(Stored data entries)
(* ===== verification/Partiter.v ===== *)
(** * Partitions of a disk: com32/chain/partiter.c

    The iterator over the partitions of a disk with an MBR and a chain of extended boot
    records, with a GPT, or with neither, over the class [DiskReader] of [Disk].  The checksum of zlib is
    a parameter.  [None] is an access outside of an object. *)

From S2P Require Import Prelude Hash Disk.

(** ** The structures on a disk *)

(** A little-endian field of [n] bytes. *)
Definition field (n : nat) (data : list Z) (off : nat) : option Z :=
  let* b := peek data off n in Some (foldr (fun x v => x + 256 * v) 0 b).

(** [src/com32/include/syslinux/disk.h:102-109 disk_dos_part_entry] *)
Record dos_part := Dos_part { ostype : Z; start_lba : Z; part_length : Z }.

(** Entry [i] of the table of an MBR or an EBR.
    [src/com32/include/syslinux/disk.h:112-118 disk_dos_mbr] *)
Definition dos_entry (data : list Z) (i : nat) : option dos_part :=
  let o := (446 + 16 * i)%nat in
  let* t := field 1 data (o + 4) in
  let* s := field 4 data (o + 8) in
  let* n := field 4 data (o + 12) in
  Some (Dos_part t s n).

(** [src/com32/include/syslinux/disk.h:112-118 disk_dos_mbr] *)
Definition mbr_sig (data : list Z) : option Z := field 2 data 510.
Definition mbr_disk_sig (data : list Z) : option Z := field 4 data 440.

(** [src/com32/include/syslinux/disk.h:146-169 disk_gpt_header] *)
Record gpt_header := Gpt_header {
  g_sig : list Z; g_rev : Z; hdr_size : Z; chksum : Z; lba_cur : Z; lba_alt : Z;
  lba_first_usable : Z; lba_last_usable : Z; g_disk_guid : list Z; lba_table : Z;
  part_count : Z; part_size : Z; table_chksum : Z
}.
Lemma gpt_loop_spec : forall fuel i it o0, at_gpt it i -> (i <= length entries)%nat -> (length entries - i < fuel)%nat ->
  exists it' o, gpt_loop fuel it o0 = Some (it', o) /\
  ((at_gpt it' (S (length entries)) /\ gpt_list (Z.of_nat i) (drop i entries) = []) \/
   exists j e, o = Some (Z.to_nat (Z.of_nat j * size)) /\ at_gpt it' (S j) /\ (i <= j)%nat /\ entries !! j = Some e /\
     gpt_list (Z.of_nat i) (drop i entries) =
       (Z.of_nat j + 1, g_first e, u64 (g_last e - g_first e + 1), g_uid e, g_label e) :: gpt_list (Z.of_nat (S j)) (drop (S j) entries)).
Proof.
  induction fuel as [|fuel IH]; intros i it o0 Hat Hi Hfu; [lia|]; pose proof Hat as [(Ht & Hst & Hfl) Hix (Hc & Hs & Hu & Hl) Htab].
  cbn [gpt_loop]; cbn [set_index0 index0 gpt flags]; rewrite Hix, Hc; replace (Z.of_nat i - 1 + 1) with (Z.of_nat i) by lia.
  destruct (Z.ltb_spec (Z.of_nat i) (Z.of_nat (length entries))) as [Hlt|Hge].
  - destruct (lookup_lt_is_Some_2 entries i ltac:(lia)) as [e He]; destruct Htab as [[Hsz Htot] Hent Hran].
    set (it1 := set_index0 (Z.of_nat i) it); pose proof (Hent i e He) as Ee; unfold gpt_entry in Ee.
    set (o := Z.to_nat (Z.of_nat i * size)) in *.
    assert (Hplace : gpt_place it1 = Some o).
    { unfold gpt_place, it1; cbn [set_index0 index0 gpt]; rewrite Hs, (proj2 (Z.leb_le _ _)), (proj2 (Z.leb_le _ _)) by nia; reflexivity. }
    rewrite Hplace; change (data it1) with (data it); destruct (guid_is0 (data it) o) as [zero|] eqn:Ez; [|done].
    destruct (peek (data it) (o + 16) 16) as [uid|]; [|done].
    destruct (field 8 (data it) (o + 32)) as [first|] eqn:Ef; [|done]; destruct (field 8 (data it) (o + 40)) as [last|] eqn:El; [|done].
    destruct (conv_label 36 (data it) (o + 56)) as [lab|]; [|done]; injection Ee as Ee.
    assert (Hsane : notsane_gpt it1 = Some false).
    { unfold notsane_gpt; rewrite Hplace; change (data it1) with (data it); rewrite Ez; destruct zero; [done|].
      change (flags it1) with (flags it); rewrite Hfl; destruct (flag fl PIF_STRICT) eqn:Es; cbn [negb]; [|done].
      rewrite Ef, El; change (gpt it1) with (gpt it); rewrite Hu, Hl; f_equal.
      destruct (Hran e ltac:(by eapply list_elem_of_lookup_2) ltac:(by rewrite <- Ee) ltac:(done)) as [H1 H2]; rewrite <- Ee in H1, H2; cbn [g_first g_last] in *.
      now rewrite (proj2 (Z.ltb_ge _ _)), (proj2 (Z.ltb_ge _ _)) by lia. }
    rewrite Hsane; assert (Hat1 : at_gpt it1 (S i)) by (split; cbn [it1 set_index0 type status flags index0 gpt data]; try done; lia).
    change (flags it1) with (flags it); rewrite Hfl, (drop_S entries e i He); cbn [gpt_list].
    replace (g_unused e) with zero by now rewrite <- Ee.
    destruct (negb zero || flag fl PIF_STEPALL).
    + do 2 eexists; split; [reflexivity|right; exists i, e]; split; [done|split; [exact Hat1|split; [lia|split; [done|]]]].
      cbn [app]; do 2 f_equal; lia.
    + destruct (IH (S i) it1 (Some o) Hat1 ltac:(lia) ltac:(lia)) as (it' & o' & E & Hcase); do 2 eexists; split; [exact E|]; cbn [app].
      replace (Z.of_nat i + 1) with (Z.of_nat (S i)) by lia.
      destruct Hcase as [Hcase|(j & e' & H1 & H2 & H3 & H4)]; [now left|right; exists j, e'; split; [exact H1|split; [exact H2|split; [lia|exact H4]]]].
  - assert (i = length entries) as -> by lia; do 2 eexists; split; [reflexivity|left; split; [|now rewrite drop_ge by lia]].
    split; cbn [set_index0 type status flags index0 gpt data]; try done; lia.
Qed.

Lemma gpt_next_spec i it w : at_gpt it i -> (i <= length entries)%nat ->
  exists it', pi_next it w = Some (it', w) /\
  ((status it' = PI_DONE /\ gpt_list (Z.of_nat i) (drop i entries) = []) \/
   exists j, at_gpt it' (S j) /\ (i <= j < length entries)%nat /\
     gpt_list (Z.of_nat i) (drop i entries) = gpt_line_of it' :: gpt_list (Z.of_nat (S j)) (drop (S j) entries)).
Proof.
  intros Hat Hi; pose proof Hat as [(Ht & Hst & Hfl) Hix (Hc & Hs & Hu & Hl) Htab].
  unfold pi_next; rewrite Ht; unfold pi_gpt_next; rewrite Hst; cbn [Z.eqb negb]; rewrite Hc, Hix.
  destruct (gpt_loop_spec (S (Z.to_nat (Z.of_nat (length entries) - (Z.of_nat i - 1)))) i it None Hat Hi ltac:(lia))
    as (it1 & o & -> & [[Hat1 Hnil]|(j & e & -> & Hat1 & Hij & He & Hcons)]);
    pose proof Hat1 as [(Ht1 & Hst1 & Hfl1) Hix1 (Hc1 & Hs1 & Hu1 & Hl1) Htab1]; rewrite Hst1; cbn [Z.eqb negb]; rewrite Hix1, Hc1.
  - rewrite (proj2 (Z.eqb_eq _ _)) by lia; eexists; split; [reflexivity|left; split; [done|exact Hnil]].
  - pose proof (lookup_lt_Some _ _ _ He); rewrite (proj2 (Z.eqb_neq _ _)) by lia.
    pose proof (to_entries _ Htab1 j e He) as Ee; unfold gpt_entry in Ee; set (o := Z.to_nat (Z.of_nat j * size)) in *.
    destruct (guid_is0 (data it1) o) as [zero|]; [|done]; destruct (peek (data it1) (o + 16) 16) as [uid|] eqn:Eu; [|done].
    destruct (field 8 (data it1) (o + 32)) as [first|]; [|done]; destruct (field 8 (data it1) (o + 40)) as [last|]; [|done].
    destruct (conv_label 36 (data it1) (o + 56)) as [lab|] eqn:El; [|done]; injection Ee as <-; cbn [set_part data]; rewrite Eu, El.
    eexists; split; [reflexivity|right; exists j]; split; [|split; [lia|]].
    + split; cbn [set_gpt set_part type status flags index0 gpt data with_part pe_count pe_size ufirst ulast]; done.
    + rewrite Hcons; unfold gpt_line_of, line_of; cbn [set_gpt set_part index abs_lba length_ gpt with_part part_guid part_label index0 g_first g_last g_uid g_label].
      do 5 f_equal; lia.
Qed.
Lemma type_at_compact' l a d : sorted_from 0 l -> type_at (compact l) a d = type_at l a d.
Proof.
  destruct l as [|[s t] l]; [done|]; cbn [compact type_at sorted_from]; intros (_ & _ & Hl).
  now rewrite (type_at_compact l (s + 1)).
Qed.

Lemma compact_sorted l : forall lo t, sorted_from lo l -> sorted_from lo (compact_from t l).
Proof.
  induction l as [|[s t'] l IH]; intros lo t Hl; cbn [compact_from sorted_from] in *; [done|].
  destruct Hl as (Hs & Ht & Hl); destruct (t' =? t); [|now cbn; auto].
  apply sorted_weaken with (s + 1); [lia|auto].
Qed.

Lemma compact_canonical l : forall s t, canonical ((s, t) :: compact_from t l).
Proof.
  induction l as [|[s' t'] l IH]; intros s t; cbn [compact_from]; [done|].
  destruct (Z.eqb_spec t' t); [apply IH|]; split; [congruence|apply IH].
Qed.

Lemma compact_length l : forall t, (length (compact_from t l) <= length l)%nat.
Proof.
  induction l as [|[s t'] l IH]; intros t; cbn [compact_from length]; [lia|].
  destruct (t' =? t); cbn [length]; [specialize (IH t)|specialize (IH t')]; lia.
Qed.

(** A canonical map is left as it is. *)
Lemma compact_id l : forall s t, canonical ((s, t) :: l) -> compact_from t l = l.
Proof.
  induction l as [|[s' t'] l IH]; intros s t H; cbn [compact_from]; [done|].
  destruct H as [Hn H]; rewrite (proj2 (Z.eqb_neq t' t)) by congruence; f_equal; now apply (IH s').
Qed.

(** ** The array follows the list *)

Lemma put_at (i : nat) r pre x post :
  i = length pre -> put i r (pre ++ x :: post) = Some (pre ++ r :: post).
Proof.
  intros ->; unfold put; rewrite decide_True by (rewrite length_app; cbn; lia).
  now rewrite insert_app_r_alt, Nat.sub_diag by lia.
Qed.

Lemma lookup_mid (i : nat) (pre : list e820range) x post :
  i = length pre -> (pre ++ x :: post) !! i = Some x.
Proof. intros ->; now rewrite list_lookup_middle. Qed.

(** Moving [post] up by one takes the entry after it. *)
Lemma shift_up_spec pre post : forall e r,
  exists h, shift_up (length post) (length pre + length post) (pre ++ post ++ e :: r) = Some (pre ++ h :: post ++ r).
Proof.
  induction post as [|p post IH] using rev_ind; intros e r; [exists e; reflexivity|].
  rewrite length_app; cbn [length]; replace (length post + 1)%nat with (S (length post)) by lia; cbn [shift_up].
  rewrite <- !app_assoc; cbn [app]; rewrite (app_assoc pre post).
  rewrite lookup_mid by (rewrite length_app; lia).
  replace ((pre ++ post) ++ p :: e :: r) with (((pre ++ post) ++ [p]) ++ e :: r) by now rewrite <- !app_assoc.
  rewrite put_at by (rewrite !length_app; cbn; lia).
  replace (length pre + S (length post) - 1)%nat with (length pre + length post)%nat by lia.
  destruct (IH p (p :: r)) as [h E]; exists h.
  rewrite <- !app_assoc; cbn [app]; rewrite E; now rewrite <- ?app_assoc.
Qed.

Lemma insertrange_at_spec pre post g x s t :
  insertrange_at (length pre) s t (Map (pre ++ post ++ (0, END_TYPE) :: x :: g) (length (pre ++ post))) =
    Some (Map (pre ++ (s, t) :: post ++ (0, END_TYPE) :: g) (S (length (pre ++ post)))).
Proof.
  unfold insertrange_at; cbn [nranges ranges]; rewrite length_app.
  replace (length pre + length post - length pre)%nat with (length post) by lia.
  destruct (shift_up_spec pre post (0, END_TYPE) (x :: g)) as [h ->].
  rewrite put_at by done; cbn [app].
  replace (pre ++ (s, t) :: post ++ x :: g) with ((pre ++ (s, t) :: post) ++ x :: g) by now rewrite <- app_assoc.
  rewrite put_at by (rewrite length_app; cbn; lia); do 2 f_equal; now rewrite <- app_assoc.
Qed.

Lemma seek_spec start : forall l lo pre g fuel old last type,
  sorted_from lo l -> start < TOP -> (length l < fuel)%nat ->
  exists b a old', l = b ++ a /\
    seek fuel start (length pre) old (pre ++ l ++ (0, END_TYPE) :: g) = Some (length (pre ++ b), old') /\
    (old' = old \/ 0 <= old' < END_TYPE) /\ (b = [] -> old' = old) /\
    match a with (s, _) :: _ => start <= s | [] => True end /\
    lay l start last type old =
      b ++ match a with (s, _) :: _ => if start <? s then [(start, type)] else [] | [] => [(start, type)] end ++
      lay_over a last type old'.
Proof.
  induction l as [|[s t] l IH]; intros lo pre g fuel old last type Hl Hst Hf; (destruct fuel as [|fuel]; [cbn in Hf; lia|]);
    cbn [seek app]; rewrite lookup_mid by done; cbn [fst snd].
  - rewrite Z.eqb_refl, andb_false_r; exists [], [], old; rewrite !app_nil_r; repeat split; auto.
  - cbn [sorted_from] in Hl; destruct Hl as (Hs & Ht & Hl); rewrite (proj2 (Z.eqb_neq t END_TYPE)) by lia.
    cbn [lay]; destruct (Z.ltb_spec s start); cbn [andb negb].
    + destruct (IH (s + 1) (pre ++ [(s, t)]) g fuel t last type Hl Hst) as (b & a & old' & -> & E & Ho & Hb & Ha & El);
        [cbn in Hf; lia|].
      exists ((s, t) :: b), a, old'; split; [done|].
      rewrite length_app in E; cbn [length] in E; rewrite Nat.add_1_r, <- !app_assoc in E; cbn [app] in E.
      rewrite <- ?(app_assoc b a); rewrite E, El; split; [done|split; [intuition lia|split; [discriminate|auto]]].
    + exists [], ((s, t) :: l), old; rewrite app_nil_r; cbn [app].
      split; [done|split; [done|split; [now left|split; [done|split; [lia|]]]]].
      now destruct (start <? s).
Qed.
Example parse_url_correct_witness :
  let u := Parts [104] (Some ([117], Some [112; 58])) [115] (Some [56; 49]) (Some ([102; 47], Some [35])) in
  let (ui, buf) := parse_url (url_text u ++ [0]) in
  type ui = URL_NORMAL /\ part_string buf (scheme ui) = Some (u_scheme u) /\
  part_string buf (user ui) = option_map fst (u_user u) /\
  part_string buf (passwd ui) = (let* p := u_user u in p.2) /\
  part_string buf (host ui) = Some (u_host u) /\
  port ui = match u_port u with Some d => u32 (decimal d) | None => 0 end /\
  part_string buf (path ui) = Some (match u_path u with Some (p, _) => p | None => [] end).
Proof.
  intros u; apply (parse_url_correct u).
  assert (Hfree : forall l s, forallb (fun c => negb (existsb (Z.eqb c) l)) s = true -> lacks l s).
  { intros l s H; apply Forall_forall; intros c Hc Hin; apply list_elem_of_In in Hc, Hin.
    rewrite forallb_forall in H; specialize (H c Hc); apply negb_true_iff, not_true_iff_false in H.
    apply H, existsb_exists; exists c; split; [done|apply Z.eqb_refl]. }
  split; cbn.
  - now apply Hfree.
  - intros name pw [= <- <-]; split; [now apply Hfree|intros w [= <-]; now apply Hfree].
  - now apply Hfree.
  - intros d [= <-]; repeat constructor; done.
  - intros p f [= <- <-]; split; [now apply Hfree|intros g [= <-]; now apply Hfree].
Defined.

(** ** Escaping and back *)

Definition escape_char (c : Z) : list Z :=
  if unsafe c then [37; uchexchar (Z.shiftr c 4); uchexchar (Z.land c 15)] else [c].

Definition escape (s : list Z) : list Z := flat_map escape_char s.

(** What is stored of the text [t], and its length. *)
Definition stored (bufsize : Z) (t : list Z) : list Z * Z := (take (Z.to_nat (bufsize - 1)) t, Z.of_nat (length t)).

Lemma emit_stored bufsize t c : emit bufsize (stored bufsize t) c = stored bufsize (t ++ [c]).
Proof.
  unfold emit, stored; cbn [fst snd]; rewrite length_app; cbn [length]; f_equal; [|lia].
  destruct (Z.ltb_spec (Z.of_nat (length t) + 1) bufsize).
  - now rewrite !take_ge by (rewrite ?length_app; cbn [length]; lia).
  - now rewrite take_app_le by lia.
Qed.

Lemma escape_fold bufsize s : forall t,
  fold_left (fun r c =>
    if unsafe c then
      emit bufsize (emit bufsize (emit bufsize r 37) (uchexchar (Z.shiftr c 4))) (uchexchar (Z.land c 15))
    else emit bufsize r c) s (stored bufsize t) = stored bufsize (t ++ escape s).
Proof.
  induction s as [|c s IH]; intros t; cbn [fold_left escape flat_map]; [now rewrite app_nil_r|].
  fold (escape s); unfold escape_char; destruct (unsafe c); rewrite !emit_stored, IH; f_equal;
    repeat (rewrite <- app_assoc; cbn [app]); done.
Qed.

Lemma c_string_lacks s rest : lacks [0] s -> c_string (s ++ 0 :: rest) = s.
Proof. intros H; exact (string_at_app [] s rest 0 eq_refl H). Qed.

(** Escaping stores as much of the escaped text as the buffer holds with its NUL,
    and returns the length of all of it, so a caller can tell that it was cut; a
    buffer of no byte at all is written past. *)
Theorem url_escape_unsafe_correct s rest bufsize :
  lacks [0] s -> 0 <= bufsize ->
  url_escape_unsafe (s ++ 0 :: rest) bufsize =
    if bufsize =? 0 then None
    else Some (take (Z.to_nat (bufsize - 1)) (escape s) ++ [0], Z.of_nat (length (escape s))).
Proof.
  intros Hs Hb; unfold url_escape_unsafe; rewrite c_string_lacks by done.
  replace ([], 0) with (stored bufsize []) by (unfold stored; now rewrite take_nil).
  rewrite escape_fold; cbn [app stored fst snd]; rewrite length_take.
  destruct (Z.eqb_spec bufsize 0) as [->|]; [now rewrite (proj2 (Z.leb_le 0 _)) by lia|].
  now rewrite (proj2 (Z.leb_gt bufsize _)) by lia.
Qed.

Example url_escape_unsafe_correct_witness :
  url_escape_unsafe ([97; 32; 98] ++ 0 :: []) 4 =
    if 4 =? 0 then None
    else Some (take (Z.to_nat (4 - 1)) (escape [97; 32; 98]) ++ [0], Z.of_nat (length (escape [97; 32; 98]))).
Proof. apply (url_escape_unsafe_correct [97; 32; 98] [] 4); [repeat constructor; set_solver|lia]. Defined.

Example escape_cut : url_escape_unsafe [97; 32; 98; 0] 4 = Some ([97; 37; 50; 0], 5).
Proof. vm_compute; reflexivity. Qed.

Example escape_no_room : url_escape_unsafe [0] 0 = None.
Proof. vm_compute; reflexivity. Qed.

(** The text an escaped string stands for, and where its terminator is. *)
Fixpoint unescape (t : Z) (s : list Z) : list Z * option nat :=
  match s with
  | [] => ([], None)
  | c :: s' =>
      let ahead b k (r : list Z * option nat) := (b :: r.1, option_map (Nat.add k) r.2) in
      if c =? t then ([], Some 0%nat)
      else
        match s' with
        | d :: e :: s'' =>
            if (c =? 37) && (0 <=? hexdigit d) && (0 <=? hexdigit e)
            then ahead (u8 (Z.shiftl (hexdigit d) 4 + hexdigit e)) 3%nat (unescape t s'')
            else ahead c 1%nat (unescape t s')
        | _ => ahead c 1%nat (unescape t s')
        end
  end.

> _Exercise_
All lines above with the word "uchexchar" need to be reported.

> _Exercise solution_
  if unsafe c then [37; uchexchar (Z.shiftr c 4); uchexchar (Z.land c 15)] else [c].
      emit bufsize (emit bufsize (emit bufsize r 37) (uchexchar (Z.shiftr c 4))) (uchexchar (Z.land c 15))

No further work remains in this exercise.